TASK BRIEF » Given the listing below, write out exactly the lines starting with the line that has "From S2P Require" and going on through the line that has "intros H0 H1", both kept.

DATA SUPPLIED »
(* ===== verification/FsWrite.v ===== *)
(** writei: the bytes of a file after a write, the blocks it takes and what it
    leaves alone; and the round trip of writei and readi. *)

From S2P Require Import Prelude Cmem KString Kstate Spinlock Sleep Sleeplock Kalloc Vm Printf Bio BioSpec Log LogSpec BioProps LogCrash LogSafe Tx Fs FsSpec FsView FsFile.
Local Open Scope Z_scope.

(** Where writei takes the bytes [bs] from: either_copyin reads any part of
    them in every state with the processes, the free pages and the memory of
    [S]. *)
Definition source `{Fl : Fuel} `{La : Layout} (p : nat) (S : kstate) (user : bool) (src : Z) (bs : list Z) : Prop :=
  ∀ s j len, quiet p s → s.(procs) = S.(procs) → s.(freelist) = S.(freelist) → s.(pmem) = S.(pmem) → 0 ≤ j → 0 ≤ len → j + len ≤ Z.of_nat (length bs) →
  either_copyin user (u64 (src + j)) len s = Done (0, take (Z.to_nat len) (drop (Z.to_nat j) bs)) s.

Lemma rd_sub m a n j len : (j + len ≤ n)%nat → take len (drop j (rd m a n)) = rd m (a + Z.of_nat j) len.
Proof.
  intros H. replace n with (j + (len + (n - j - len)))%nat by lia. rewrite !rd_app.
  rewrite drop_app_length' by (by rewrite length_rd). by rewrite take_app_length' by (by rewrite length_rd).
Qed.

(** Kernel memory. *)
Lemma kernel_source `{Fl : Fuel} `{La : Layout} p S src n : 0 ≤ src → src + Z.of_nat n < 18446744073709551616 →
  source p S false src (rd S.(pmem) src n).
Proof.
  intros H0 H1 s j len Hq _ _ Hm Hj Hl Hjl. rewrite length_rd in Hjl. rewrite u64_small by lia. unfold either_copyin.
  mstep (myproc_done s (quiet_cpu_ok _ _ Hq)). mnext. rewrite rd_sub by lia. rewrite Hm, Z2Nat.id by lia. done.
Qed.

Section write.
Context {Fl : Fuel} {La : Layout} {Dv : Device} `{Bs : BlockDevSpec}.
Context (k : superblock) (X : gset Z) (p : nat) (ip : nat).
Hypothesis Hsb : sb_ok k.
Hypothesis HX : ∀ y, 0 ≤ y < k.(sb_size) → BBLOCK y k ∈ X.

(** ** bmap, whether or not the position has a block *)
Lemma bmap_done s0 s v n m q bn c :
  txc X p s0 s v n m → 2 + icost q ≤ n → 2 + icost q ≤ m → s0.(sb) = k → (∀ y, v.(vl) y = free_lock) →
  avail v k c → faddr v q bn ≠ 0 ∨ 1 + icost q ≤ c → fs_ok v k → get_inode ip s0 = q → (ip < length s0.(itable))%nat →
  file_ok v k q → (ind q ≠ 0 → pay X s0 (ind q) = 0) → 0 ≤ bn < MAXFILE →
  ∃ s0' s' v' q' e, bmap ip bn s = Done (faddr v' q' bn) s' ∧ faddr v' q' bn ≠ 0 ∧
    grown k X p ip s0 s v q s0' s' v' q' (n - e) (m - e) ∧ kept v q v' q' (λ _, True) ∧
    0 ≤ e ∧ e + pay X s0' (faddr v' q' bn) ≤ 1 + icost q - icost q' ∧
    avail v' k (c - e) ∧ (faddr v q bn ≠ 0 → e = 0 ∧ q' = q).
Proof.
  intros HT Hn Hm Hk Hfl Hav Hc Hfs Hq Hip Hok Hpay Hbn. destruct (decide (faddr v q bn = 0)) as [Ha|Ha].
  - destruct (bmap_new k X p ip Hsb HX s0 s v n m q bn c) as (a & s0' & s' & v' & q' & e & E & He & HG & Hga & Hlg & Hav');
      try done; [by destruct Hc|].
    pose proof (ga_addr _ _ _ _ _ _ _ Hga bn Hbn) as Ea. rewrite decide_True in Ea by done.
    pose proof (db_range _ _ (ga_data _ _ _ _ _ _ _ Hga)) as Hr. pose proof (icost_range q). pose proof (icost_range q').
    exists s0', s', v', q', e. rewrite Ea. split; [done|]. split; [lia|]. split; [done|]. split; [|split; [|split; [|split]]].
    + by apply (gained_kept k v q v' q' bn a).
    + lia.
    + rewrite (pay_logged _ _ _ Hlg). lia.
    + done.
    + done.
  - destruct (bmap_old k X p s0 s v n m ip q bn) as (s' & E & HT' & HO); try done.
    { pose proof (icost_range q). lia. }
    exists s0, s', v, q, 0. rewrite !Z.sub_0_r. split; [done|]. split; [done|]. split; [by apply grown_refl|].
    split; [done|]. split; [lia|]. pose proof (pay_range X s0 (faddr v q bn)). split; [lia|done].
Qed.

OUTPUT »
From S2P Require Import Prelude Cmem KString Kstate Spinlock Sleep Sleeplock Kalloc Vm Printf Bio BioSpec Log LogSpec BioProps LogCrash LogSafe Tx Fs FsSpec FsView FsFile.
Local Open Scope Z_scope.

(** Where writei takes the bytes [bs] from: either_copyin reads any part of
    them in every state with the processes, the free pages and the memory of
    [S]. *)
Definition source `{Fl : Fuel} `{La : Layout} (p : nat) (S : kstate) (user : bool) (src : Z) (bs : list Z) : Prop :=
  ∀ s j len, quiet p s → s.(procs) = S.(procs) → s.(freelist) = S.(freelist) → s.(pmem) = S.(pmem) → 0 ≤ j → 0 ≤ len → j + len ≤ Z.of_nat (length bs) →
  either_copyin user (u64 (src + j)) len s = Done (0, take (Z.to_nat len) (drop (Z.to_nat j) bs)) s.

Lemma rd_sub m a n j len : (j + len ≤ n)%nat → take len (drop j (rd m a n)) = rd m (a + Z.of_nat j) len.
Proof.
  intros H. replace n with (j + (len + (n - j - len)))%nat by lia. rewrite !rd_app.
  rewrite drop_app_length' by (by rewrite length_rd). by rewrite take_app_length' by (by rewrite length_rd).
Qed.

(** Kernel memory. *)
Lemma kernel_source `{Fl : Fuel} `{La : Layout} p S src n : 0 ≤ src → src + Z.of_nat n < 18446744073709551616 →
  source p S false src (rd S.(pmem) src n).
Proof.
  intros H0 H1 s j len Hq _ _ Hm Hj Hl Hjl. rewrite length_rd in Hjl. rewrite u64_small by lia. unfold either_copyin.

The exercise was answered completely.